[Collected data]
▶

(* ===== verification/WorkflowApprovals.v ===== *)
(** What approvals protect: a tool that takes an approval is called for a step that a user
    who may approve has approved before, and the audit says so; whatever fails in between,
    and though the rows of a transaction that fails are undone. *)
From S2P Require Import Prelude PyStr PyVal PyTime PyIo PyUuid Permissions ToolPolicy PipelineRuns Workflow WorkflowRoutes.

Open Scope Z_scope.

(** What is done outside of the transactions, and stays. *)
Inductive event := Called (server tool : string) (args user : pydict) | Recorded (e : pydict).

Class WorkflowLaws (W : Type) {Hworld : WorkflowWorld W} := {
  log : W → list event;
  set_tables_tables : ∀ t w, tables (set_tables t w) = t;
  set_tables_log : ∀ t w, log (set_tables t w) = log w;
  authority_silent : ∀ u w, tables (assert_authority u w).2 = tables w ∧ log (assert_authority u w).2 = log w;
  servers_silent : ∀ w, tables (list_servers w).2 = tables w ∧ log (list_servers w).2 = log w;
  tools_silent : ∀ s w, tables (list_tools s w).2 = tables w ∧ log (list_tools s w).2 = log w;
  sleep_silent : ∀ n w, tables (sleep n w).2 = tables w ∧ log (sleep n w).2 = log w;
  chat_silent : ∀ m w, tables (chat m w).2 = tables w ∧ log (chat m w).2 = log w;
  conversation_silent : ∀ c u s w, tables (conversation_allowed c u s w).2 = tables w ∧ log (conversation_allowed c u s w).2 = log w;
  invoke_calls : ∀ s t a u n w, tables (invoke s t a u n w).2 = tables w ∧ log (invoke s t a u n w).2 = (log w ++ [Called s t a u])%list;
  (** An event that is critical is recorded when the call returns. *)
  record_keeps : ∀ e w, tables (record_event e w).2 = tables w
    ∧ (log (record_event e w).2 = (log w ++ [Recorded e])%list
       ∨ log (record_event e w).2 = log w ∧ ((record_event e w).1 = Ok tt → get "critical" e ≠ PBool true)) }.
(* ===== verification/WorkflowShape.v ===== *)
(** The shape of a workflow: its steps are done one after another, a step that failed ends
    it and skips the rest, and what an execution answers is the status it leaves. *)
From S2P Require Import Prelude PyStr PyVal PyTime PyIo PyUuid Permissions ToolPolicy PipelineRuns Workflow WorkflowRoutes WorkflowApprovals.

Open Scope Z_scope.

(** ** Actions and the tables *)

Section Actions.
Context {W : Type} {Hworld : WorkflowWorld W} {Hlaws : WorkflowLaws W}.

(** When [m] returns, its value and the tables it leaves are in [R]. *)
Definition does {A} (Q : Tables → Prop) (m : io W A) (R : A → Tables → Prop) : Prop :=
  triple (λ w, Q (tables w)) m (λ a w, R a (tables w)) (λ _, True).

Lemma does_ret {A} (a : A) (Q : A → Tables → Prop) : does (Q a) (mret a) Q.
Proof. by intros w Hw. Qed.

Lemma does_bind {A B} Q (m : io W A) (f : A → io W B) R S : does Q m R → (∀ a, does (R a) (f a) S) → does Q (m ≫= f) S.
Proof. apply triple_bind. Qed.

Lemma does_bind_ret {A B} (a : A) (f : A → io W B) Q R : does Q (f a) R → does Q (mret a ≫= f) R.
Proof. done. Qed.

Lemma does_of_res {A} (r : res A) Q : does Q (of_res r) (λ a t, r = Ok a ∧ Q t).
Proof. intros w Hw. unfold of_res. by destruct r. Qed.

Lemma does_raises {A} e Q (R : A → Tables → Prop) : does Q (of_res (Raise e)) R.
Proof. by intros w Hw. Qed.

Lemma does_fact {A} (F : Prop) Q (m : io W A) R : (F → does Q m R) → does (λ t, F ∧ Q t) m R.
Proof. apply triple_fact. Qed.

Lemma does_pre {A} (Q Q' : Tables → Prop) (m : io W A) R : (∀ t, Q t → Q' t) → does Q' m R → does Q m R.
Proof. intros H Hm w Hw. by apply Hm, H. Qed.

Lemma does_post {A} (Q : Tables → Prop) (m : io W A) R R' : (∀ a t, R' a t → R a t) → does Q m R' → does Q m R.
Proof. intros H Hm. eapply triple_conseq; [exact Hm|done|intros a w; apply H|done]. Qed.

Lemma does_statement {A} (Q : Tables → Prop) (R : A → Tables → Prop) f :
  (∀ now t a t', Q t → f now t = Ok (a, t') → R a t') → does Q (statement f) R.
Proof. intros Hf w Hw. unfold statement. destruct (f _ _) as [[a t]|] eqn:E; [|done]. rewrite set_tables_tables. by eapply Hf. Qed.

◀
▶

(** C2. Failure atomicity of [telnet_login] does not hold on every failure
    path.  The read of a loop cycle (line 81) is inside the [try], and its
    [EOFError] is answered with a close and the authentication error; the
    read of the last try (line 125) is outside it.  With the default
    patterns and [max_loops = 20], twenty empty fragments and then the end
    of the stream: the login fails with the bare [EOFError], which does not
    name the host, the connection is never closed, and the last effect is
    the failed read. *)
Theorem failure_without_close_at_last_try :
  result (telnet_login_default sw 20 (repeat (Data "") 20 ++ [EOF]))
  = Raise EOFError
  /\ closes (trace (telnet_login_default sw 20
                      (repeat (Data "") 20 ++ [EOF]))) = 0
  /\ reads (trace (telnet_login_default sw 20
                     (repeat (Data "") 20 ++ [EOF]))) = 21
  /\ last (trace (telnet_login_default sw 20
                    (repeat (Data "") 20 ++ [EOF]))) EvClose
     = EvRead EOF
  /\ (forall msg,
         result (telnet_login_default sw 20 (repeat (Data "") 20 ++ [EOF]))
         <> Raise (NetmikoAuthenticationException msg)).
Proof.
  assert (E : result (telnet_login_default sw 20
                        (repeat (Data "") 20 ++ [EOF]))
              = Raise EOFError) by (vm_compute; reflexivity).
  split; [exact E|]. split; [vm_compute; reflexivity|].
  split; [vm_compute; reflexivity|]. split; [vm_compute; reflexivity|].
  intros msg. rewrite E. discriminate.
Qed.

◀

> _Required action_:
The required answer is the exact run of lines above starting at the line with "(* ===== verification/WorkflowApprovals.v" and ending at the line with "Inductive event := Called", with both ends present.

> _Solved exercise_:
(* ===== verification/WorkflowApprovals.v ===== *)
(** What approvals protect: a tool that takes an approval is called for a step that a user
    who may approve has approved before, and the audit says so; whatever fails in between,
    and though the rows of a transaction that fails are undone. *)
From S2P Require Import Prelude PyStr PyVal PyTime PyIo PyUuid Permissions ToolPolicy PipelineRuns Workflow WorkflowRoutes.

Open Scope Z_scope.

(** What is done outside of the transactions, and stays. *)
Inductive event := Called (server tool : string) (args user : pydict) | Recorded (e : pydict).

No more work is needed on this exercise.